Hi,

I implemted an CG Solver. The Solver is runing well, but the compute time isn’t so well. So I looked in the profiler an I saw that the matrix vector multiplication takes 94,5% of the hole time. So im trying to reduce this. My idea is to precache only these elements from x (Ax=y) witch I need to compute. But at the moment I have some problems to get the elemts in cache(in right position). Perphaps somebody has done something same and can help me. Here is my code:

```
//Matrix vector multiplication
__global__ void spmv_jd(const int num_rows,
const int* ptr,
const int* indices,
const computetype* data,
const computetype* x,
computetype* y
)
{
//Level 2 multiplication in shared memory and parallel reduction
__shared__ computetype cache_sum[ 256 ]; //cache with size of threads per block
//Level 3 precaching of elments from x (Ax=y)

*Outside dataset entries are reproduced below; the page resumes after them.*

(** * Boat booking: checkout and payment-webhook handlers

    A shallow embedding of the two Express handlers that make up the
    reservation and settlement core of the backend:

    - [POST /create-checkout-session] (src/backend/src/routes/checkoutRoutes.ts)
    - [POST /webhook]                 (src/backend/src/routes/webhookRoutes.ts)

    together with the part of the Prisma schema they touch (Boat, Booking and
    the foreign keys of Booking).  JavaScript numbers are IEEE 754 binary64
    values, modelled by Rocq's primitive floats. *)

From Stdlib Require Import ZArith Lia Floats.
From stdpp Require Import base strings gmap.

Local Open Scope Z_scope.

(** ** JavaScript values *)

(** A value found in a parsed JSON request body.  [JUndefined] is what reading
    a missing property gives. *)
#[warnings="-register-all"]
Inductive JsVal : Type :=
  | JUndefined
  | JNull
  | JBool (b : bool)
  | JNum (x : float)
  | JStr (s : string)
  | JArr (items : list JsVal)
  | JObj (fields : list (string * JsVal)).

Definition is_nan (x : float) : bool := negb (PrimFloat.eqb x x).

(** ToBoolean: [undefined], [null], [false], [+0], [-0], [NaN] and the empty
    string are falsy, everything else is truthy. *)
Definition truthy (v : JsVal) : bool :=
  match v with
  | JUndefined | JNull => false
  | JBool b => b
  | JNum x => negb (PrimFloat.eqb x 0%float || is_nan x)
  | JStr s => negb (String.eqb s "")
  | JArr _ | JObj _ => true
  end.

(** [v === 'lit'] for a string literal. *)
Definition strict_eq_str (v : JsVal) (lit : string) : bool :=
  match v with
  | JStr s => String.eqb s lit
  | _ => false
  end.

(** A [Date] object: its time value in milliseconds, or Invalid Date. *)
Inductive JsDate : Type :=
  | InvalidDate
  | TimeValue (ms : Z).

(** The pieces of the JavaScript runtime the handlers rely on and that are
    not part of the repository. *)
Class JsRuntime : Type := {
  StringToNumber : string -> float;        (* ToNumber on a string *)
  ObjectToNumber : JsVal -> float;         (* ToNumber on an array or object *)
  ToString : JsVal -> string;              (* template-literal interpolation *)
  Date_new : JsVal -> JsDate;              (* new Date(v) *)
  Date_toLocaleString : JsDate -> string;
  Math_round : float -> float
}.

Section Coercions.
Context `{JsRuntime}.

(** ToNumber, applied by [*] to its operands. *)
Definition ToNumber (v : JsVal) : float :=
  match v with
  | JUndefined => nan
  | JNull => 0%float
  | JBool true => 1%float
  | JBool false => 0%float
  | JNum x => x
  | JStr s => StringToNumber s
  | JArr _ | JObj _ => ObjectToNumber v
  end.
End Coercions.

(** The request body as parsed by [express.json()]: an object; reading a
    property that is not there gives [undefined]. *)
Definition prop (body : gmap string JsVal) (k : string) : JsVal :=
  default JUndefined (body !! k).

__shared__ computetype cache_x [ 256 ]; //cache for elemts of input vector x
int idx = blockDim.x * blockIdx.x + threadIdx.x;
int thread_id = idx + blockIdx.y * gridDim.x * blockDim.x; // global thread index
int warp_id = thread_id / 64; // global warp index
int lane = thread_id & (64 - 1); // thread index within the warp
//one warp per row
int row = warp_id ;
if ( row < num_rows )
{
int row_start = ptr [row ];
int row_end = ptr [ row +1];
//----added-------------------------------------------------
//here I want to fill the cache only with these elements from x, witch I need to compute later
cache_x [ threadIdx.x ] = 0;
if(row_start + threadIdx.x < row_end )
cache_x [ threadIdx.x ] = x[ indices [threadIdx.x] ];
__syncthreads();
//----added--------------------------------------------------
//compute running sum per thread
cache_sum [ threadIdx.x ] = 0;
for ( int j = row_start + lane ; j < row_end ; j += 64)
cache_sum [ threadIdx.x ] += data [j] * cache_x[j]; //cache [ threadIdx.x ] += data [j] * x[indices [j]];
__syncthreads();
//parallel reduction in shared memory
if ( lane < 32) cache_sum [ threadIdx.x ] += cache_sum [ threadIdx.x + 32];
if ( lane < 16) cache_sum [ threadIdx.x ] += cache_sum [ threadIdx.x + 16];
if ( lane < 8) cache_sum [ threadIdx.x ] += cache_sum [ threadIdx.x + 8];
if ( lane < 4) cache_sum [ threadIdx.x ] += cache_sum [ threadIdx.x + 4];
if ( lane < 2) cache_sum [ threadIdx.x ] += cache_sum [ threadIdx.x + 2];
if ( lane < 1) cache_sum [ threadIdx.x ] += cache_sum [ threadIdx.x + 1];
__syncthreads();
//first thread writes the result
if ( lane == 0)
y[ row ] = cache_sum [ threadIdx.x ];
}
}
```